Native pipes — no shell string, no quoting, no injection surface. The outcome
is **pipefail**: stdout comes from the last stage, the reported failure from
the first stage that didn't exit cleanly. All stages share one kill-on-drop
group. The `|` operator is equivalent sugar:
`(a | b | c).output_string()`.

For a consumer that legitimately stops reading early — the `| head -1` shape,
where the producer's `SIGPIPE` death is expected — mark the producer
`unchecked()` so that death doesn't fail the chain:

```rust,no_run
let first = (Command::new("seq").args(["1", "1000000"]).unchecked()
    | Command::new("head").args(["-n", "1"]))
    .run()
    .await?;
```

*Fine print: [Pipelines → unchecked stages](pipelines.md#unchecked-stages).*

## Start a server and wait until it's ready

```rust,no_run
use std::time::Duration;

let mut server = Command::new("my-server").args(["--port", "8080"]).start().await?;

// Pick the probe that matches how the server announces readiness:
server.wait_for_line(|l| l.contains("listening"), Duration::from_secs(10)).await?;
// server.wait_for_port("127.0.0.1:8080".parse().unwrap(), Duration::from_secs(10)).await?;
// server.wait_for(|| async { http_health().await }, Duration::from_secs(10)).await?;

// …use the server; dropping `server` kills its whole tree.
```

A probe that can't succeed fails fast with `Error::NotReady` and never kills
the child — you decide what happens next.

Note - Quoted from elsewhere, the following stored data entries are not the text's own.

Section Run.
Context {W : Type} (h : environment W).
Fixpoint run {A} (p : prog A) (w : W) : A * W * list obs :=
  match p with
  | Ret a => (a, w, [])
  | @Call _ R c k =>
    let '(r, w') := h R c w in
    let '(a, w'', tr) := run (k r) w' in
    (a, w'', Obs R c r :: tr)
  end.
Definition exec {A} (p : prog A) (w : W) : A := fst (fst (run p w)).
Definition trace {A} (p : prog A) (w : W) : list obs := snd (run p w).
End Run.

(** ** Monitors *)

Record monitor (G : Type) := {
  rely : G → ∀ R, call R → R → Prop;    (* what the environment promises *)
  guar : G → ∀ R, call R → Prop;        (* what every call must satisfy *)
  step : G → ∀ R, call R → R → G }.     (* the ghost state after the call *)
Arguments rely {G}. Arguments guar {G}. Arguments step {G}.

Section Safe.
Context {G : Type} (m : monitor G).

Fixpoint safe {A} (p : prog A) (g : G) (Q : A → G → Prop) : Prop :=
  match p with
  | Ret a => Q a g
  | @Call _ R c k =>
    guar m g R c ∧ ∀ r, rely m g R c r → safe (k r) (step m g R c r) Q
  end.

(** A trace is accepted when every call satisfies [guar] until the environment
    breaks [rely]. Prefixes of accepted traces are accepted, so this covers an
    operator that is killed between two calls. *)
Fixpoint accepts (g : G) (tr : list obs) : Prop :=
  match tr with
  | [] => True
  | Obs R c r :: tr' => guar m g R c ∧ (rely m g R c r → accepts (step m g R c r) tr')
  end.

Lemma safe_mono {A} (p : prog A) g (Q Q' : A → G → Prop) :
  (∀ a g, Q a g → Q' a g) → safe p g Q → safe p g Q'.
Proof.
  intros HQ. revert g. induction p as [a|R c k IH]; intros g; cbn; [apply HQ|].
  intros [Hg H]. split; [done|]. intros r Hr. by apply IH, H.
Qed.

Lemma safe_bind {A B} (p : prog A) (f : A → prog B) g Q :
  safe (bind p f) g Q ↔ safe p g (λ a g', safe (f a) g' Q).
Proof.
  revert g. induction p as [a|R c k IH]; intros g; cbn; [done|].
  split; intros [Hg H]; (split; [done|]); intros r Hr; apply IH, H, Hr.
Qed.

Lemma safe_run {W A} (h : environment W) (p : prog A) g Q w :
  safe p g Q → accepts g (trace h p w).
Proof.
  unfold trace. revert g w. induction p as [a|R c k IH]; intros g w; cbn; [done|].
  intros [Hg H]. destruct (h R c w) as [r w'].
  specialize (IH r (step m g R c r) w').
  destruct (run h (k r) w') as [[a w''] tr]. cbn in *. auto.
Qed.

Lemma accepts_prefix g tr1 tr2 : accepts g (tr1 ++ tr2) → accepts g tr1.
Proof.
  revert g. induction tr1 as [|[R c r] tr1 IH]; intros g; cbn; [done|].
  intros [Hg H]. split; [done|]. eauto.
Qed.

(** The handler form: the postcondition sees the outcome, the object and the ghost state. *)
Definition wp {S A} (h : M S A) (s : S) (g : G) (Q : res A → S → G → Prop) : Prop :=
  safe (h s) g (λ rs g', Q (fst rs) (snd rs) g').

#[local] Arguments wp : simpl never.

Lemma wp_mono {S A} (h : M S A) s g (Q Q' : res A → S → G → Prop) :
  wp h s g Q → (∀ r s g, Q r s g → Q' r s g) → wp h s g Q'.
Proof. unfold wp. intros H HQ. eapply safe_mono; [|exact H]. eauto. Qed.

Lemma wp_ret {S A} (a : A) (s : S) g (Q : res A → S → G → Prop) : Q (Ok a) s g → wp (ret a) s g Q.
Proof. done. Qed.
Lemma wp_throw {S A} e (s : S) g (Q : res A → S → G → Prop) : Q (Err e) s g → wp (throw e) s g Q.
Proof. done. Qed.
Lemma wp_panic {S A} w (s : S) g (Q : res A → S → G → Prop) : Q (Panic w) s g → wp (panic w) s g Q.
Proof. done. Qed.
Lemma wp_of_res {S A} (r : res A) (s : S) g Q : Q r s g → wp (of_res r) s g Q.
Proof. done. Qed.
Lemma wp_get {S} (s : S) g Q : Q (Ok s) s g → wp get s g Q.
Proof. done. Qed.
Lemma wp_put {S} (s s' : S) g Q : Q (Ok tt) s' g → wp (put s') s g Q.
Proof. done. Qed.
Lemma wp_modify {S} f (s : S) g Q : Q (Ok tt) (f s) g → wp (modify f) s g Q.
Proof. done. Qed.

Lemma wp_bind {S A B} (h : M S A) (f : A → M S B) s g Q :
  wp h s g (λ r s' g', match r with
    | Ok a => wp (f a) s' g' Q
    | Err e => Q (Err e) s' g'
    | Panic w => Q (Panic w) s' g'
    end) →
  wp (mbind h f) s g Q.
Proof.
  unfold wp, mbind. intros H. apply safe_bind. eapply safe_mono; [|exact H].
  intros [[a|e|w] s'] g'; cbn; done.
Qed.

Lemma wp_orelse {S A} (h : M S A) (f : error → M S A) s g Q :
  wp h s g (λ r s' g', match r with Err e => wp (f e) s' g' Q | _ => Q r s' g' end) →
  wp (orelse h f) s g Q.
Proof.
  unfold wp, orelse. intros H. apply safe_bind. eapply safe_mono; [|exact H].
  intros [[a|e|w] s'] g'; cbn; done.
Qed.

Lemma wp_attempt {S A} (h : M S A) s g Q :
  wp h s g (λ r s' g', match r with
    | Ok a => Q (Ok (inl a)) s' g'
    | Err e => Q (Ok (inr e)) s' g'
    | Panic w => Q (Panic w) s' g'
    end) →
  wp (attempt h) s g Q.
Proof.
  unfold wp, attempt. intros H. apply safe_bind. eapply safe_mono; [|exact H].
  intros [[a|e|w] s'] g'; cbn; done.
Qed.

Lemma wp_with_state {S T A} (t : T) (h : M T A) (s : S) g Q :
  wp h t g (λ r t' g', Q (Ok (r, t')) s g') → wp (with_state t h) s g Q.
Proof.
  unfold wp, with_state. intros H. apply safe_bind. eapply safe_mono; [|exact H].
  intros [r t'] g'; cbn; done.
Qed.

Lemma wp_deferring {S A} (f : M S unit) (h : M S A) s g Q :
  wp h s g (λ r s' g', wp f s' g' (λ r' s'' g'', Q (match r' with Panic w => Panic w | _ => r end) s'' g'')) →
  wp (deferring f h) s g Q.
Proof.
  unfold wp, deferring. intros H. apply safe_bind. eapply safe_mono; [|exact H].
  intros [r s'] g' H'. apply safe_bind. eapply safe_mono; [|exact H']. by intros [r' s''] g''.
Qed.

Lemma wp_do_call {S R} (c : call R) (s : S) g Q :
  guar m g R c → (∀ r, rely m g R c r → Q (Ok r) s (step m g R c r)) → wp (do_call c) s g Q.
Proof. done. Qed.

Lemma wp_do_res {S R} (c : call (res R)) (s : S) g Q :
  guar m g _ c → (∀ r, rely m g _ c r → Q r s (step m g _ c r)) → wp (do_res c) s g Q.
Proof. done. Qed.

(** A loop keeps an invariant of the object and the ghost state. *)
Lemma wp_for_each {S A} (l : list A) (f : A → M S unit) (I : S → G → Prop)
    (E : res unit → S → G → Prop) s g :
  I s g →
  (∀ a s g, a ∈ l → I s g → wp (f a) s g (λ r s g, match r with Ok _ => I s g | _ => E r s g end)) →
  wp (for_each l f) s g (λ r s g, match r with Ok _ => I s g | _ => E r s g end).
Proof.
  intros HI Hf. revert s g HI. induction l as [|a l IH]; intros s g HI; cbn.
  - exact HI.
  - apply wp_bind. eapply wp_mono; [apply Hf; [set_solver|done]|].
    intros [[]|e|w] s' g' H'; cbn; try done.
    apply IH; [|done]. intros b s'' g'' Hb. apply Hf. set_solver.
Qed.
End Safe.
#[global] Arguments wp : simpl never.

(** A handler run by an environment inherits what [wp] proves of it. *)
Lemma wp_trace {G W S A} (m : monitor G) (h : environment W) (p : M S A) s g Q w :
  wp m p s g Q → accepts m g (trace h (p s) w).
Proof. apply safe_run. Qed.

No more `sleep(2)` and hoping.

*Fine print: [Streaming & interactive I/O → readiness probes](streaming.md).*

## Tear down several children as a unit

```rust,no_run
use processkit::ProcessGroup;

let group = ProcessGroup::new()?;
let _db = group.start(&Command::new("dev-db")).await?;
let _api = group.start(&Command::new("dev-api")).await?;

// Either: graceful — SIGTERM, bounded wait, optional SIGKILL escalation…
group.shutdown().await?;
// …or just drop(group): hard kill-on-drop of everything, grandchildren included.
```

The group is the unit of fate: a panic or early return anywhere reaps every
member. Configure the grace window via `ProcessGroupOptions`.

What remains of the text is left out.